En l’espèce, ainsi que les époux le demandent expressément, le présent jugement prendra effet dans les rapports entre les époux en ce qui concerne leurs biens à compter de la date de la séparation soit le 11 janvier 2023.
Sur le nom marital
Conformément aux prévisions de l’article 264 du code civil et en l’absence de demande contraire, chacun des époux perd le droit d’user du nom de l’autre à la suite du divorce.
Sur la liquidation du régime matrimonial
Aux termes de l’article 257-2 du code civil, la demande introductive d’instance comporte, à peine d’irrecevabilité, une proposition de règlement des intérêts pécuniaires et patrimoniaux des époux.
L’article 267 du code civil dispose d’autre part qu’à défaut d’un règlement conventionnel par les époux, le juge statue sur leurs demandes de maintien dans l’indivision, d’attribution préférentielle et d’avance sur part de communauté ou de biens indivis, et qu’il statue sur les demandes de liquidation et de partage des intérêts patrimoniaux, dans les conditions fixées aux articles 1361 à 1378 du code de procédure civile, s’il est justifié par tous moyens des désaccords subsistant entre les parties.
A cette fin, les époux peuvent produire notamment une déclaration commune d’acceptation d’un partage judiciaire indiquant les points de désaccord entre eux, ou encore le projet établi par le notaire désigné sur le fondement du 10°/ de l’article 255.
Enfin, le juge peut homologuer une convention réglant les conséquences du divorce en vertu de l’article 268 du même code.
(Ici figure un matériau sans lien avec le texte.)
Lemma ldigits_value fuel v : 0 <= v < 2 ^ Z.of_nat fuel -> lnum base (ldigits fuel base v) = v.
Proof using Hb.
  revert v. induction fuel as [|f IH]; intros v Hv; [simpl in *; lia|]. cbn [ldigits lnum foldr].
  pose proof (Z.mod_pos_bound v base ltac:(lia)). pose proof (Z.div_mod v base ltac:(lia)).
  rewrite (proj1 (hex_char_digit (v mod base) ltac:(lia))).
  rewrite Nat2Z.inj_succ, Z.pow_succ_r in Hv by lia.
  destruct (Z.eqb_spec (v / base) 0) as [E|]; simpl; [lia|].
  change (foldr _ 0 ?l) with (lnum base l). rewrite IH; [lia|]. nia.
Qed.

Lemma ldigits_chars fuel v : 0 <= v -> Forall (is_digit_of base) (ldigits fuel base v).
Proof using Hb.
  revert v. induction fuel as [|f IH]; intros v Hv; [constructor|]. simpl. constructor.
  - pose proof (Z.mod_pos_bound v base ltac:(lia)). destruct (hex_char_digit (v mod base) ltac:(lia)) as [E ?].
    split; [assumption|]. lia.
  - destruct (v / base =? 0); [constructor|]. apply IH. apply Z.div_pos; lia.
Qed.

Lemma ldigits_length fuel v : (length (ldigits fuel base v) <= fuel)%nat.
Proof using.
  revert v. induction fuel as [|f IH]; intros v; [reflexivity|]. simpl. specialize (IH (v / base)).
  destruct (v / base =? 0); simpl; lia.
Qed.

Lemma itoa_digit_step_eq ptr v count : 0 <= v < 2 ^ 64 -> 0 <= count < 2 ^ 64 - 1 ->
  itoa_digit_step base (ptr, v, count) =
    (store8 ptr (hex_char (v mod base));;
     if v / base =? 0 then ret (inr (ptr + 1, count + 1)) else ret (inl (ptr + 1, v / base, count + 1))).
Proof using Hb.
  intros Hv Hc. unfold itoa_digit_step. destruct (Z.eqb_spec base 0); [lia|].
  pose proof (Z.mod_pos_bound v base ltac:(lia)). pose proof (Z.div_mod v base ltac:(lia)).
  pose proof (Z.div_pos v base ltac:(lia) ltac:(lia)).
  rewrite (wrap64_small (v / base * base)), (wrap64_small (count + 1)), (wrap64_small (v - _)) by lia.
  replace (v - v / base * base) with (v mod base) by lia. rewrite hex_digits_lookup by lia. reflexivity.
Qed.

(** The digit loop stores the digits from [ptr] up. *)
Lemma itoa_digits_ok fuel m ptr v count :
  0 < v < 2 ^ Z.of_nat fuel -> v < 2 ^ 64 -> 0 <= count -> count + Z.of_nat fuel < 2 ^ 64 ->
  mapped m ptr (Z.of_nat (length (ldigits fuel base v))) ->
  wp (loop fuel (itoa_digit_step base) (ptr, v, count))
    (λ r m', let l := ldigits fuel base v in
       r = (ptr + Z.of_nat (length l), count + Z.of_nat (length l)) /\ m' = store_bytes m ptr l) m.
Proof using Hb.
  revert m ptr v count. induction fuel as [|f IH]; intros m ptr v count Hv Hv64 Hc Hcf Hm; [simpl in *; lia|].
  rewrite loop_S, itoa_digit_step_eq by lia. apply wp_bind, wp_bind.
  rewrite Nat2Z.inj_succ, Z.pow_succ_r in Hv by lia. cbn [ldigits] in *.
  pose proof (Z.div_pos v base ltac:(lia) ltac:(lia)).
  apply wp_store8; [apply Hm; cbn [length]; lia|].
  destruct (Z.eqb_spec (v / base) 0) as [E|E]; apply wp_ret; cbv beta iota.
  - apply wp_ret. cbn [length]. split; [f_equal; lia|reflexivity].
  - assert (Hlt : v / base < 2 ^ Z.of_nat f) by (apply Z.div_lt_upper_bound; [lia|]; nia).
    pose proof (Z.div_lt v base ltac:(lia) ltac:(lia)).
    eapply wp_mono; [apply (IH (store_bytes m ptr [hex_char (v mod base)])); [lia..|]|].
    + apply mapped_store. intros x Hx. apply Hm. cbn [length]. lia.
    + intros r m' [-> ->]. cbn [length]. split; [f_equal; lia|].
      now rewrite <- (store_bytes_app m ptr [_]).
Qed.

Lemma itoa_pad_ok fuel w m ptr count : 0 <= count -> 0 <= w < 2 ^ 64 -> (Z.to_nat (w - count) < fuel)%nat ->
  mapped m ptr (w - count) ->
  wp (loop fuel (itoa_pad_step w) (ptr, count))
    (λ r m', r = ptr + Z.max 0 (w - count) /\ m' = store_bytes m ptr (replicate (Z.to_nat (w - count)) c_0)) m.
Proof using.
  intros Hc Hw Hf Hm. revert m ptr count Hc Hf Hm. induction fuel as [|f IH]; intros m ptr count Hc Hf Hm; [lia|].
  rewrite loop_S. apply wp_bind. unfold itoa_pad_step. destruct (Z.ltb_spec count w).
  - apply wp_bind, wp_store8; [apply Hm; lia|]. rewrite wrap64_small by lia. apply wp_ret.
    eapply wp_mono; [apply (IH (store_bytes m ptr [c_0])); [lia..|]|].
    + apply mapped_store. intros x Hx. apply Hm. lia.
    + intros r m' [-> ->]. split; [lia|]. rewrite <- (store_bytes_app m ptr [c_0]). f_equal.
      replace (Z.to_nat (w - count)) with (S (Z.to_nat (w - (count + 1)))) by lia. reflexivity.
  - apply wp_ret, wp_ret. replace (Z.to_nat (w - count)) with O by lia. split; [lia|reflexivity].
Qed.
End Itoa.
En l’espèce, les époux formulent des observations sur la composition de leur patrimoine mais ne produisent pas de règlement conventionnel de leurs intérêts patrimoniaux ni ne justifient des désaccords persistants ; le juge du divorce est donc incompétent pour statuer sur la liquidation et le partage de leur régime matrimonial.
Le principe du divorce étant acquis, il leur appartient de procéder amiablement aux démarches de partage et de saisir si nécessaire le notaire de leur choix.
En cas d’échec du partage amiable, la partie la plus diligente pourra saisir le juge aux affaires familiales compétent par voie d’assignation en partage judiciaire des intérêts patrimoniaux, dans les formes prévues aux articles 1359 et suivants du code de procédure civile.
Sur la prestation compensatoire
Le divorce met fin au devoir de secours entre les époux.
Toutefois, aux termes de l’article 270 du code civil, l’un des époux peut être tenu de verser à l’autre une prestation destinée à compenser, autant qu’il est possible, la disparité que la rupture du mariage crée dans les conditions de vie respectives.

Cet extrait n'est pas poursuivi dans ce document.